The nearly 400-person crew has the conflagration about 11 percent contained, and they’ve successfully protected the handful of nearby structures. Most urgently threatened were the Ross and Diablo dams, which generate electricity for Seattle, and the nearby town of Diablo, home to many utility employees and their families.
The fire passed the town by without any injuries or property damage. Nicholas DiGiacco, the spokesman for the National Interagency Fire Center, told the Bellingham Herald that officials are “confident” that the area is contained. Now, fire crews are shepherding the flames west, towards a preexisting firebreak, a wildfire scar from 2015. “Our intent is to move this fire into that scar with the intention that it would run out of fuel,” said DiGiacco.
The crown jewel of Washington State’s Cascade Mountains, North Cascades National Park is a popular summer destination for climbing, camping, boating, and hiking, just a few hours from Seattle. It boasts a handful of road-accessible campgrounds and recreation areas, but the main attraction is 500,000 acres of remote alpine backcountry accessible by hundreds miles of trails, including a long section of the Pacific Crest Trail.
This year, though, the thru-hikers en route to Canada, along with other outdoor enthusiasts, are going to have to reroute or wait for things to cool off. In addition to the Sourdough Fire blazing in the heart of the park, the smaller Blue Lake Fire is burning in the National Forest along the park’s eastern border, and that fire has closed the highway to traffic from the opposite side.
The park’s ecosystem is accustomed to fire, and it has overcome small, cleansing blazes as well as larger and more damaging ones over the past decade. What makes the Sourdough Fire particularly worrying is its proximity to infrastructure. The burn area borders the North Cascades Scenic Highway, the only road through the park.
“Rocks continue to fall down, trees continue to fall down, so we’re not putting crews in there unless we absolutely have to for transport back and forth,” Northwest Interagency Incident Management Team section chief Dean Lange told local NPR affiliate KUOW.
The dams at Diablo Lake and Ross Lake that make electricity for Seattle are also near the flames, and were taken offline. A privately-run visitor and education center on the shores of Diablo Lake had to be evacuated.

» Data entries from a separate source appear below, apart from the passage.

(* ===== verification/Server.v ===== *)
(** * Server: the listening side of the broker (ListenPackets of
      src/cmd/hadock/listen.go)

    One goroutine accepts connections, one goroutine per connection moves the
    packets of its decoder to the queue that [Convert] reads.  The goroutines
    share the queue and nothing else, so the program is a step relation on the
    queue, on what every connection has left to send and on whether the
    listener still accepts. *)

From S2P Require Import Prelude Bytes SortSearch GoStd Proto.
From Stdlib Require Import ZArith Lia.

(** ** State and steps *)

Section server.
Context {P : Type}.

Record server : Type := mkServer {
  sv_accepting : bool;
  sv_closed : bool;               (* close(q) was called *)
  sv_conns : list (list P);       (* what [decode] still yields, per connection *)
  sv_queue : list P;              (* q *)
  sv_received : list P;           (* what the reader of q got *)
  sv_panicked : bool;
}.

(** [size] of [make(chan *hadock.Packet, size)]; a negative one, from a
    configured buffer above the range of [int], makes [make] panic. *)
Definition queue_size (size : Z) : Z := if decide (size = 0)%Z then 1%Z else size.

Definition new_server : server := mkServer true false [] [] [] false.

Inductive event : Type :=
  | Accepts (ps : list P)         (* a connection whose decoder yields ps *)
  | AcceptFails                   (* the accepting goroutine returns: close(q) *)
  | Sends (k : nat) (p : P)       (* q <- p by connection k *)
  | SendsClosed (k : nat)         (* the same after close(q) *)
  | Receives (p : P).

Inductive step (size : nat) : server → event → server → Prop :=
  | step_accept cs q rs ps :
      step size (mkServer true false cs q rs false) (Accepts ps) (mkServer true false (cs ++ [ps]) q rs false)
  | step_fail cs q rs :
      step size (mkServer true false cs q rs false) AcceptFails (mkServer false true cs q rs false)
  | step_send cs q rs k p ps :
      cs !! k = Some (p :: ps) → length q < size →
      step size (mkServer true false cs q rs false) (Sends k p) (mkServer true false (<[k := ps]> cs) (q ++ [p]) rs false)
  | step_send_closed cs q rs k p ps :
      cs !! k = Some (p :: ps) →
      step size (mkServer false true cs q rs false) (SendsClosed k) (mkServer false true cs q rs true)
  | step_receive a c cs q rs p :
      step size (mkServer a c cs (p :: q) rs false) (Receives p) (mkServer a c cs q (rs ++ [p]) false).

Inductive trace (size : nat) : server → list event → server → Prop :=
  | trace_nil s : trace size s [] s
  | trace_snoc s evs s1 ev s2 : trace size s evs s1 → step size s1 ev s2 → trace size s (evs ++ [ev]) s2.

(** ** What a trace did *)

Definition accepted (evs : list event) : list (list P) :=
  omap (λ ev, match ev with Accepts ps => Some ps | _ => None end) evs.

Definition all_sent (evs : list event) : list P :=
  omap (λ ev, match ev with Sends _ p => Some p | _ => None end) evs.

Definition sent_by (k : nat) (evs : list event) : list P :=
  omap (λ ev, match ev with Sends j p => if decide (j = k) then Some p else None | _ => None end) evs.

Lemma sent_by_snoc k evs ev :
  sent_by k (evs ++ [ev]) = sent_by k evs ++
    match ev with Sends j p => if decide (j = k) then [p] else [] | _ => [] end.
Proof. unfold sent_by. rewrite omap_app. f_equal. by destruct ev; simpl; try case_decide. Qed.

Lemma sent_by_sublist k evs : sent_by k evs `sublist_of` all_sent evs.
Proof.
  induction evs as [|ev evs IH]; [done|]. unfold sent_by, all_sent in *.
  destruct ev; cbn; try done. case_decide; [by apply sublist_skip|by apply sublist_cons].
Qed.

Lemma concat_pop (cs : list (list P)) k p ps : cs !! k = Some (p :: ps) → concat cs ≡ₚ p :: concat (<[k := ps]> cs).
Proof.
  revert k. induction cs as [|c cs IH]; intros [|k]; [done..|by intros [= ->]|].
  simpl. intros Hk. rewrite (IH _ Hk). by rewrite Permutation_middle.
Qed.

(** The state after a trace, in terms of the trace. *)
Record explained (size : nat) (evs : list event) (s : server) : Prop := {
  ex_queue : sv_received s ++ sv_queue s = all_sent evs;
  ex_all : sv_received s ++ sv_queue s ++ concat (sv_conns s) ≡ₚ concat (accepted evs);
  ex_conns : length (sv_conns s) = length (accepted evs);
  ex_order k left : sv_conns s !! k = Some left → accepted evs !! k = Some (sent_by k evs ++ left);
  ex_none k : length (accepted evs) ≤ k → sent_by k evs = [];
  ex_bound : length (sv_queue s) ≤ size;
  ex_closed : sv_closed s = negb (sv_accepting s);
}.

Lemma explained_step size evs s ev s' :
  explained size evs s → step size s ev s' → explained size (evs ++ [ev]) s'.
Proof.
  intros [Hq Hall Hlen Hord Hnone Hb Hc] Hstep.
  assert (∀ ev, accepted (evs ++ [ev]) = accepted evs ++ match ev with Accepts ps => [ps] | _ => [] end) as Hacc
    by (intros []; unfold accepted; by rewrite omap_app).
  assert (∀ ev, all_sent (evs ++ [ev]) = all_sent evs ++ match ev with Sends _ p => [p] | _ => [] end) as Hsent
    by (intros []; unfold all_sent; by rewrite omap_app).
  destruct Hstep; cbn [sv_received sv_queue sv_conns sv_closed sv_accepting] in *;
    (split; cbn [sv_received sv_queue sv_conns sv_closed sv_accepting];
     rewrite ?Hacc, ?Hsent, ?app_nil_r; try done).
  - rewrite !concat_app. simpl. rewrite !app_nil_r. by rewrite <-Hall, <-!(assoc_L app).
  - by rewrite !length_app, Hlen.
  - intros k left Hk. rewrite sent_by_snoc, app_nil_r. rewrite lookup_app in Hk |- *.
    destruct (cs !! k) as [l|] eqn:E.
    + injection Hk as ->. by rewrite (Hord k left E).
    + assert (accepted evs !! k = None) as -> by (apply lookup_ge_None; apply lookup_ge_None in E; lia).
      rewrite <-Hlen. apply lookup_ge_None in E.
      rewrite Hnone by lia. by rewrite Hk.
  - intros k. rewrite length_app; simpl; intros. rewrite sent_by_snoc, app_nil_r. apply Hnone. lia.
  - intros k left Hk. rewrite sent_by_snoc, app_nil_r. auto.
  - intros k Hk. rewrite sent_by_snoc, app_nil_r. auto.
  - by rewrite app_assoc, Hq.
  - rewrite <-Hall, (concat_pop _ _ _ _ H). by rewrite <-!(assoc_L app).
  - by rewrite length_insert.
  - intros j left Hj. rewrite sent_by_snoc. case_decide as Hjk; simpl in *.
    + subst j. rewrite list_lookup_insert_eq in Hj by by eapply lookup_lt_Some.
      injection Hj as <-. by rewrite (Hord _ _ H), <-app_assoc.
    + rewrite list_lookup_insert_ne in Hj by done. by rewrite app_nil_r, (Hord _ _ Hj).
  - intros j Hj. rewrite sent_by_snoc. case_decide as Hjk; [|by rewrite app_nil_r, Hnone].
    subst j. apply lookup_lt_Some in H. lia.
  - rewrite length_app. simpl. lia.
  - intros j left Hj. rewrite sent_by_snoc, app_nil_r. auto.
  - intros j Hj. rewrite sent_by_snoc, app_nil_r. auto.
  - by rewrite <-app_assoc.
  - by rewrite <-Hall, <-!(assoc_L app).
  - intros j left Hj. rewrite sent_by_snoc, app_nil_r. auto.
  - intros j Hj. rewrite sent_by_snoc, app_nil_r. auto.
  - simpl in Hb. lia.
Qed.

Lemma explained_trace size evs s : trace size new_server evs s → explained size evs s.
Proof.
  intros H. remember new_server as s0 eqn:E0. revert E0.
  induction H as [s|s evs s1 ev s2 _ IH Hstep]; intros ->.
  - split; simpl; first [lia | by intros | intros k left Hk; discriminate Hk].
  - by eapply explained_step; [apply IH|].
Qed.

Lemma trace_app size s1 evs1 s2 evs2 s3 : trace size s1 evs1 s2 → trace size s2 evs2 s3 → trace size s1 (evs1 ++ evs2) s3.
Proof.
  intros H1 H2. induction H2 as [s|s evs s2 ev s3 _ IH Hs]; [by rewrite app_nil_r|].
  rewrite app_assoc. by eapply trace_snoc; [apply IH|].
Qed.

(** C10: whatever the interleaving of the goroutines, the queue delivers the
    packets in the order they were sent, none twice and none lost, those of
    one connection in the order of its decoder, and it never holds more than
    its capacity. *)
Theorem listen_order size evs s k left :
  trace size new_server evs s → sv_conns s !! k = Some left →
  sv_received s ++ sv_queue s = all_sent evs ∧
  accepted evs !! k = Some (sent_by k evs ++ left) ∧
  sent_by k evs `sublist_of` sv_received s ++ sv_queue s ∧
  length (sv_queue s) ≤ size.
Proof.
  intros H Hk. destruct (explained_trace _ _ _ H) as [Hq _ _ Ho _ Hb _].
  rewrite Hq. split_and!; [done|by apply Ho|apply sent_by_sublist|done].
Qed.

(** Fact: the broker panics on its closed queue exactly when the listener has
    failed while a connection still had a packet to send: the panic is
    possible in every such state and in no other. *)
Theorem listen_panics size evs s :
  trace size new_server evs s → sv_panicked s = false →
  (∃ k s', step size s (SendsClosed k) s' ∧ sv_panicked s' = true) ↔
  sv_accepting s = false ∧ ∃ k p ps, sv_conns s !! k = Some (p :: ps).
Proof.
  intros H Hp. split.
  - intros (k & s' & Hs & _). inversion Hs; subst. eauto 10.
  - intros (Ha & k & p & ps & Hk). destruct (explained_trace _ _ _ H) as [_ _ _ _ _ _ Hc].
    destruct s as [a c cs q rs pa]; simpl in *. subst. exists k. eexists. split; [by econstructor|done].
Qed.

(** While a connection has packets and the listener works, the queue is read
    or the packet goes in: nobody waits for ever. *)
Lemma listen_progress size evs s k p ps :
  0 < size → trace size new_server evs s → sv_panicked s = false → sv_accepting s = true →
  sv_conns s !! k = Some (p :: ps) →
  (∃ s', step size s (Sends k p) s') ∨ (∃ r s', step size s (Receives r) s').
Proof.
  intros Hsize H Hp Ha Hk. destruct (explained_trace _ _ _ H) as [_ _ _ _ _ _ Hc].
  destruct s as [a c cs q rs pa]; simpl in *; subst. destruct q as [|r q].
  - left. eexists. by econstructor.
  - right. exists r. eexists. by econstructor.
Qed.
(** Once every connection is exhausted and the queue read, what was received is
    what the connections gave, each in its order. *)
Lemma drained size evs s :
  trace size new_server evs s → sv_queue s = [] → Forall (λ l, l = []) (sv_conns s) →
  sv_received s ≡ₚ concat (accepted evs) ∧ Forall (λ l, l `sublist_of` sv_received s) (accepted evs).
Proof.
  intros Htr Hq Hc. destruct (explained_trace _ _ _ Htr) as [Hsent Hall Hlen Hord _ _ _].
  assert (concat (sv_conns s) = []) as Hnil by (clear -Hc; induction Hc as [|l ls -> _ IH]; done).
  rewrite Hq, Hnil, !app_nil_r in Hall. rewrite Hq, app_nil_r in Hsent. split; [done|].
  apply Forall_lookup. intros k l Hk.
  assert (is_Some (sv_conns s !! k)) as [left Hl].
  { apply lookup_lt_is_Some. rewrite Hlen. by eapply lookup_lt_Some. }
  pose proof (Forall_lookup_1 _ _ _ _ Hc Hl) as ->. rewrite (Hord _ _ Hl), app_nil_r in Hk. injection Hk as <-.
  rewrite Hsent. apply sent_by_sublist.
Qed.
End server.
Arguments server : clear implicits.
Arguments event : clear implicits.

(** *** The steps, executed *)
Section exec.
Context {P : Type} `{EqDecision P}.

Definition exec (size : nat) (s : server P) (ev : event P) : option (server P) :=
  let '(mkServer a c cs q rs pa) := s in
  if pa then None else
  match ev with
  | Accepts ps => if a && negb c then Some (mkServer true false (cs ++ [ps]) q rs false) else None
  | AcceptFails => if a && negb c then Some (mkServer false true cs q rs false) else None
  | Sends k p =>
      match cs !! k with
      | Some (p' :: ps) =>
          if a && negb c && bool_decide (p = p' ∧ length q < size)
          then Some (mkServer true false (<[k := ps]> cs) (q ++ [p]) rs false) else None
      | _ => None
      end
  | SendsClosed k =>
      match cs !! k with
      | Some (_ :: _) => if negb a && c then Some (mkServer false true cs q rs true) else None
      | _ => None
      end
  | Receives p =>
      match q with
      | p' :: q => if bool_decide (p = p') then Some (mkServer a c cs q (rs ++ [p]) false) else None
      | [] => None
      end
  end.

Lemma exec_step size s ev s' : exec size s ev = Some s' ↔ step size s ev s'.
Proof.
  split.
  - destruct s as [[] [] cs q rs []], ev as [ps| |k p|k|p]; simpl; intros E; try done; simplify_eq; try by constructor.
    all: repeat case_match; simplify_eq; repeat case_bool_decide; simplify_eq; try done.
    all: try by econstructor. all: destruct_and?; subst; by econstructor.
  - destruct 1 as [|?|cs q rs k p ps Hk Hq|cs q rs k p ps Hk|]; simpl; rewrite ?Hk; try done; by rewrite bool_decide_true.
Qed.

Fixpoint exec_all (size : nat) (s : server P) (evs : list (event P)) : option (server P) :=
  match evs with
  | [] => Some s
  | ev :: evs => match exec size s ev with Some s => exec_all size s evs | None => None end
  end.

Lemma exec_trace size s evs s' : exec_all size s evs = Some s' → trace size s evs s'.
Proof.
  revert s. induction evs as [|ev evs IH]; intros s; simpl; [intros [= <-]; constructor|].
  destruct (exec size s ev) as [s1|] eqn:E; [|done]. intros H%IH.
  apply (trace_app _ _ [ev] s1); [|done]. apply (trace_snoc _ _ [] s); [constructor|by apply exec_step].
Qed.
End exec.

(** ** Connections that are byte streams

    The packets of a connection are those [DecodeBinaryPackets] sends until
    the peer closes. *)
Section streams.
Context {sorter : SliceSorter}.

(** Fact: connections carry packets of the protocol, junk words between them:
    when all have been exhausted and the queue was read, what was received is
    the packets of the configured instances, each once, those of one
    connection in the order of its stream. *)
Theorem listen_streams size insts css evs s :
  Forall (Forall chunk_wf) css →
  accepted evs = (λ cs, (DecodeBinaryPackets (length cs + 1) (Reader (concat (map chunk_bytes cs)) EOF) insts).1) <$> css →
  trace size new_server evs s → sv_queue s = [] → Forall (λ l, l = []) (sv_conns s) →
  let wanted cs := filter (λ p, insts = [] ∨ pkt_Instance p ∈ insts) (chunk_packets cs) in
  sv_received s ≡ₚ concat (wanted <$> css) ∧ Forall (λ cs, wanted cs `sublist_of` sv_received s) css.
Proof.
  intros Hwf Hacc Htr Hq Hc wanted. destruct (drained _ _ _ Htr Hq Hc) as [Hall Hsub].
  assert (accepted evs = wanted <$> css) as Hw.
  { rewrite Hacc. apply list_fmap_ext. intros i cs Hi. rewrite (decode_stream cs insts 0); [done|].
    by apply (Forall_lookup_1 _ _ i _ Hwf). }
  rewrite Hw in Hall, Hsub. split; [done|]. by rewrite Forall_fmap in Hsub.
Qed.
End streams.

(** ** Examples *)

Lemma listen_order_witness :
  let evs := [Accepts [1; 2]; Accepts [3]; Sends 0 1; Sends 1 3; Receives 1; Sends 0 2] in
  let s := mkServer true false [[]; []] [3; 2] [1] false in
  sv_received s ++ sv_queue s = all_sent evs ∧ accepted evs !! 0 = Some (sent_by 0 evs ++ []) ∧
  sent_by 0 evs `sublist_of` sv_received s ++ sv_queue s ∧ length (sv_queue s) ≤ 2.
Proof. cbv zeta. apply listen_order; [by apply exec_trace|done]. Defined.

Lemma listen_panics_witness :
  let s := mkServer false true [[2]] [1] [] false in
  (∃ k s', step 2 s (SendsClosed k) s' ∧ sv_panicked s' = true) ↔
  sv_accepting s = false ∧ ∃ k p ps, sv_conns s !! k = Some (p :: ps).
Proof.
  cbv zeta. apply (listen_panics 2 [Accepts [1; 2]; Sends 0 1; AcceptFails]); [by apply exec_trace|done].
Defined.

Lemma listen_streams_witness :
  let a := sample_packet 255 [x01] in
  let b := sample_packet 1 [x02; x03] in
  let css := [[Wire a; Junk [x00; x00; x00; x01]; Wire b]; [Wire a]] in
  let wanted cs := filter (λ p, ([] : list Z) = [] ∨ pkt_Instance p ∈ []) (chunk_packets cs) in
  [a; a; b] ≡ₚ concat (wanted <$> css) ∧ Forall (λ cs, wanted cs `sublist_of` [a; a; b]) css.
Proof.
  intros a b css.
  apply (listen_streams 1 [] css [Accepts [a; b]; Accepts [a]; Sends 0 a; Receives a; Sends 1 a; Receives a; Sends 0 b; Receives b]
    (mkServer true false [[]; []] [] [a; a; b] false)).
  - do 2 (apply Forall_cons; split; [by compute_decide|]). by apply Forall_nil.
  - by vm_compute.
  - apply exec_trace. by vm_compute.
  - done.
  - by repeat constructor.
Defined.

It’s not just people living in the nearby towns and would-be campers who are feeling the heat. At the beginning of the week, enough smoke drifted into the greater Seattle area to noticeably impact air quality. Fortunately, the smog is nowhere near the levels it has reached in past years, but it arrived in tandem with daily highs in the 90s—very hot for the historically temperate area.
Slightly cooler temperatures are in the forecast for later this week, but it will be awhile before North Cascades National Park and the highway are open for normal operations. The Sourdough Fire is only 11 percent contained, and there’s the possibility that it will continue to spread during the dry, hot, and breezy conditions expected in the next few days.
Wildfires and heatwaves are the new norm in a region best known for rain and lush forests. But with any luck, the worst damage from the fires in North Cascades will be on would-be visitor’s summer plans.